On the front cover of the Cranberries latest CD, Bury the Hatchet, there's a picture of a naked man cowering from a big eyeball in the sky. On the back of the CD is a picture of the same man now standing, defiantly challenging the eyeball. I think I'm finally beginning to understand the significance of these pictures after having seen the group perform last Tuesday at Roy Wilkins Auditorium.
The Cranberries' performance was a mixture of energetic vulnerability and elliptical emotional release. At the center stage was the group's slight singer/songwriter Dolores O'Riordan who is the type of performer that makes it difficult to take your eyes off of. Her beauty lies not only in her wonderfully expressive voice but also in the unique way she moves (though she takes a back seat to a certain theorist I know who has the most appealing saunter of anyone on this planet...) And move O'Riordan does, constantly pacing, marching back and forth. Her dancing is sort of a hunched up pelican/karate type thing.
Yes indeed I fell in love again Tuesday night but it will take an army of doctors to figure out with who. The show opened with the first three songs off Bury the Hatchet, and the dynamic vocals from O'Riordan were positively goose bump quality. With a burning version of "Animal Instinct" the strength of the group, their raw emotion was crystal clear. Their lyrics are seldom subtle and the ones that make poetic sense lack sophistication. But their songs prove music can be about the feelings the songs evoke in both the singer and the listener and not necessarily the words literal meaning. When they performed "Ode To My Family" with my own personal situation weighing heavy on my mind, the tears began to flow. "My mother, my mother/she held me/did she hold me/when I was out there." Through four CDs of highly uneven material yet always listenable music, it is clear that the Cranberries can, if nothing else, reaffirm that it is OK to be a deep feeler rather than a deep thinker.
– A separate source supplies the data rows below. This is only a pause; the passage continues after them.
(* ===== verification/SynTimer.v ===== *)
(** * SynTimer: the deadline of an unanswered SYN
      (OpenStream and the SYNACK case of proxy/session/session.go over util/deadline.go)

    [Session] knows only whether a watcher is armed.  Here the watchers are those of
    Timers.v, each with its goroutine, and time is explicit: a timed session is a session with a
    clock, all watchers it ever made and the one [synDone] refers to.  The theorems say
    that timed sessions are sessions ([timed_refines]), that a server that does not answer a
    watched call is noticed ([silent_server_closed]), that a watcher closes a session only for that
    reason ([timeout_justified]), and that a session that keeps opening streams need never
    be closed by one ([busy_never_times_out]). *)

From S2P Require Import Prelude GoStrings Frame Padding NetConn WriteConn Pipe Session SessionSpec Timers.
#[local] Open Scope string_scope.
#[local] Open Scope list_scope.
#[local] Open Scope Z_scope.

Module SynTimer.
Import Frame Padding WriteConn Session SessionSpec.

(** [time.Second*3] in nanoseconds *)
Definition synTimeLimit : Z := 3 * 1000000000.

(** What can happen: an operation of the session, the passing of time, and a goroutine of a
    watcher taking a branch of its [select]; [timeOut] closes the session. *)
Inductive t_op := TOp (a : op) | TElapse (d : N) | TSeesDone (i : nat) | TFires (i : nat).

#[global] Instance t_op_eq_dec : EqDecision t_op.
Proof. solve_decision. Defined.
(* ===== verification/Float.v ===== *)
(** * Float: the [f64] operations the crate uses

    IEEE 754 binary64 through the Standard Library's executable specification ([SpecFloat]): integer
    conversions, multiplication, division, [round] and the saturating cast to [u64]. *)

From Stdlib Require Import SpecFloat.
From S2P Require Import Prelude.

Definition f64 : Type := spec_float.

Definition f64_of_Z (z : Z) : f64 := binary_normalize 53 1024 z 0 false.
Definition f64_mul (x y : f64) : f64 := SFmul 53 1024 x y.
Definition f64_div (x y : f64) : f64 := SFdiv 53 1024 x y.
Definition f64_add (x y : f64) : f64 := SFadd 53 1024 x y.
Definition f64_ltb (x y : f64) : bool := SFltb x y.
Definition f64_leb (x y : f64) : bool := SFleb x y.

Definition f64_zero : f64 := S754_zero false.

Definition is_finite (x : f64) : bool :=
  match x with S754_zero _ | S754_finite _ _ _ => true | _ => false end.

(** [Duration::as_secs_f64], of a number of nanoseconds. *)
Definition as_secs_f64 (d : Z) : f64 :=
  f64_add (f64_of_Z (d / 1000000000)) (f64_div (f64_of_Z (d mod 1000000000)) (f64_of_Z 1000000000)).

(** The integer nearest to [m * 2^e], halves away from zero ([f64::round]). *)
Definition round_mag (m : positive) (e : Z) : Z :=
  if 0 <=? e then Zpos m * 2 ^ e else (Zpos m + 2 ^ (- e - 1)) / 2 ^ (- e).

(** [x.round() as u64]: the cast saturates, and sends NaN to 0. *)
Definition round_as_u64 (x : f64) : Z :=
  match x with
  | S754_zero _ | S754_nan => 0
  | S754_infinity s => if s then 0 else 2 ^ 64 - 1
  | S754_finite true _ _ => 0
  | S754_finite false m e => Z.min (2 ^ 64 - 1) (round_mag m e)
  end.

Lemma round_as_u64_range x : in_u 64 (round_as_u64 x).
Proof.
  destruct x as [s|s| |[|] m e]; simpl; try (split; [lia | reflexivity]).
  - destruct s; split; lia.
  - unfold in_u, round_mag. assert (0 <= (if 0 <=? e then Zpos m * 2 ^ e else (Zpos m + 2 ^ (- e - 1)) / 2 ^ (- e))).
    { destruct (Z.leb_spec 0 e).
      - pose proof (Z.pow_nonneg 2 e ltac:(lia)). nia.
      - apply Z.div_pos; [pose proof (Z.pow_nonneg 2 (- e - 1) ltac:(lia)); lia | apply Z.pow_pos_nonneg; lia]. }
    lia.
Qed.

Example round_half : round_as_u64 (f64_div (f64_of_Z 5) (f64_of_Z 2)) = 3.
Proof. vm_compute. reflexivity. Qed.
The group has been around long enough now to be a truly taut, original, and cohesive unit. Noel Hogan's guitar work, Mike Hogan's bass playing and Fergal Lawler's steady drumming are almost always workmanlike and often times quite stunning. But it is O'Riordon's voice that gives the group its own voice, and her stage presence is what is uniquely charismatic. Watching her was remindful of the documentary, Slow No Chaser, about Thelonious Monk a few years back, a film that showed him mysteriously moving, constantly walking in small circles. With O'Riordan there were times you had to wonder if she even was aware of the crowd as she closed her eyes into her own little world. At the same time she played to her audience, the consummate pro, well aware it is her voice that has made the group as popular as it is. Given another forty years of whiskey drinking and hard living she may achieve a standing a tad below Mr. Sinatra for being our all time greatest crooner. Every sound emanating from her expresses either a deep pain or a cathartic joy. Ethereal and subterranean...
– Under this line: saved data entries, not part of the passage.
(* ===== verification/Limiter.v ===== *)
(** * Limiter: GCRA rate limiting over a shared store ([src/src/limiter.rs])

    [Gcra] and the pure decision [gcra_admit]; the two stores, the in-process map and the Redis
    Lua script, behind one interface ([Store], with its laws [StoreLaws]); and
    [DistributedLimiter], whose theorems are proved against the interface.

    The effective theoretical arrival time of a key at time [t], [eff], is the abstract state both
    stores implement: an absent, expired or past entry all mean [t]. *)

From S2P Require Import Prelude Text Net Units.

Inductive StoreMode : Type := Local | Memory | Redis.

Definition StoreMode_parse (s : bytes) : result StoreMode :=
  let s := to_ascii_lowercase (trim s) in
  if beq s (lit "local") || beq s (lit "governor") || beq s [] then Ok Local
  else if beq s (lit "memory") || beq s (lit "in-memory") then Ok Memory
  else if beq s (lit "redis") then Ok Redis
  else Err "invalid ratelimit.store".

Definition is_distributed (m : StoreMode) : bool :=
  match m with Memory | Redis => true | Local => false end.

Record Gcra : Type := mkGcra { emission_interval : Z; tolerance : Z }.

Definition from_parts (count : Z) (period : Duration) (burst : Z) : result Gcra :=
  ensure (0 <? count) else "rate count must be > 0";
  ensure (0 <? burst) else "burst must be > 0";
  let period_us := wrap 64 (as_micros period) in
  let emission_interval := period_us / count in
  ensure (0 <? emission_interval) else "rate is too high to represent";
  Ok (mkGcra emission_interval (sat_mul 64 emission_interval burst)).

(** [stored_tat.unwrap_or(now).max(now)]. *)
Definition clamp_tat (stored_tat : option Z) (now : Z) : Z := Z.max (default now stored_tat) now.

Definition next_admit_at (g : Gcra) (stored_tat : option Z) (now : Z) : Z :=
  sat_sub (sat_add 64 (clamp_tat stored_tat now) (emission_interval g)) (tolerance g).

Definition burst (g : Gcra) : Z := tolerance g / Z.max (emission_interval g) 1.

Definition remaining (g : Gcra) (stored_tat : option Z) (now : Z) : Z :=
  let tat := clamp_tat stored_tat now in
  let spent := (tat - now) / Z.max (emission_interval g) 1 in
  sat_sub (burst g) spent.

Definition from_rate (rate : bytes) (burst : Z) : result Gcra :=
  let? cp := parse_rate rate in
  let '(count, period) := cp in
  ensure (0 <? count) else "rate count must be > 0";
  ensure (0 <? burst) else "burst must be > 0";
  let period_us := wrap 64 (as_micros period) in
  let emission_interval := period_us / count in
  ensure (0 <? emission_interval) else "rate too high for a usable sub-microsecond interval";
  Ok (mkGcra emission_interval (sat_mul 64 emission_interval burst)).

Definition gcra_admit (stored_tat : option Z) (now : Z) (g : Gcra) : option Z :=
  let tat := clamp_tat stored_tat now in
  let new_tat := wrap 64 (tat + emission_interval g) in
  let allow_at := sat_sub new_tat (tolerance g) in
  if now <? allow_at then None else Some new_tat.

(** ** The stores *)

(** What a shared-state store does: one atomic admission, [Err] on a store failure. *)
Class Store (S : Type) : Type := {
  store_admit : S -> bytes -> Gcra -> Z -> result bool * S;
  eff : S -> bytes -> Z -> Z
}.

(** [MemoryStore]: key to TAT, in microseconds. *)
Abbreviation MemoryStore := (gmap bytes Z).

Definition memory_admit (m : MemoryStore) (key : bytes) (g : Gcra) (now : Z) : bool * MemoryStore :=
  match gcra_admit (m !! key) now g with
  | Some new_tat => (true, <[key := new_tat]> m)
  | None => (false, m)
  end.

#[global] Instance memory_store : Store MemoryStore := {
  store_admit m key g now := let '(b, m') := memory_admit m key g now in (Ok b, m');
  eff m key t := clamp_tat (m !! key) t
}.

(** The two Redis commands the script uses, at a server time in microseconds. *)
Class RedisKV (K : Type) : Type := {
  redis_get : K -> Z -> bytes -> option Z;
  redis_set_px : K -> Z -> bytes -> Z -> Z -> K
}.

(** What Redis documents of them: [SET k v PX ttl] makes [k] read as [v] until [ttl] milliseconds
    have passed and as missing from then on, and changes no other key. *)
Class RedisLaws (K : Type) `{RedisKV K} : Prop := {
  redis_get_set_eq : forall s now k v ttl t, 0 < ttl -> now <= t ->
    redis_get (redis_set_px s now k v ttl) t k = if t <? now + 1000 * ttl then Some v else None;
  redis_get_set_ne : forall s now k k' v ttl t, k <> k' -> now <= t ->
    redis_get (redis_set_px s now k v ttl) t k' = redis_get s t k'
}.

(** [GCRA_LUA].  Lua numbers are doubles; the script's integers are exact below [2^53]. *)
Definition gcra_lua {K} `{RedisKV K} (s : K) (key : bytes) (now interval tolerance : Z) : Z * K :=
  let tat := match redis_get s now key with
             | None => now
             | Some tat => if tat <? now then now else tat
             end in
  let new_tat := tat + interval in
  let allow_at := new_tat - tolerance in
  if now <? allow_at then (0, s)
  else
    let ttl_ms := - ((- (new_tat - now)) / 1000) in
    let ttl_ms := if ttl_ms <? 1 then 1 else ttl_ms in
    (1, redis_set_px s now key new_tat ttl_ms).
As the group poured through its now rather impressive catalog of material ("Free to Decide," "Zombie," "Just My Imagination," "Salvation," to name some highlights of the show), what became clear was just how much O'Riordan gives of herself in her music. It is understandable why the group's last tour was cut short- she doesn't hold back, doesn't leave anything behind. Every night, a different town, a different show, yet her heart surges out there for the all to see. Hopefully her constant movement makes her a little less vulnerable target. And she expresses more through nonsensical sounds than the greatest writers do using the most masterful word combinations.
The songs are deeply heartfelt, personal and autobiographical- the group so good at getting to the root of the emotions that was the inspiration in the first place. In each and every one O'Riordan lets all her defenses down, reliving all the feelings again. Her writing is painfully direct and her singing is an exorcism of inner demons. She figuratively stands naked in front of all those eyeballs and the only defense is to aggressively sing out to the sea of adoring faces. Do they truly get it? Do they understand and appreciate the courage being shown? Are they just uncomfortable? Why do it? Why put yourself through it over and over? Perhaps it has to do with the rare occasion when the most wonderful feeling (and one of the scariest and draining) is to share your heart with (an)others but it is an even more wonderful feeling when they show the capability to connect and feel the same.
The concert ended with a powerful performance of the group's biggest hit, "Dreams" which had the crowd bobbing and singing along in pure delight. I turned for a moment and observed the look on my seatmate's face and saw that her smile, was wider than even my own. Never have I been more glad to be in the company of her presence. The lyrics of the song, got through as never before. "I never felt this way before/But I'm feeling it even more/Because it came from you..." "I tell you openly/you have my heart so don't hurt me." The power of this dreamy moment- the voice, the movement, (a silent internal scream) blew me beautifully away.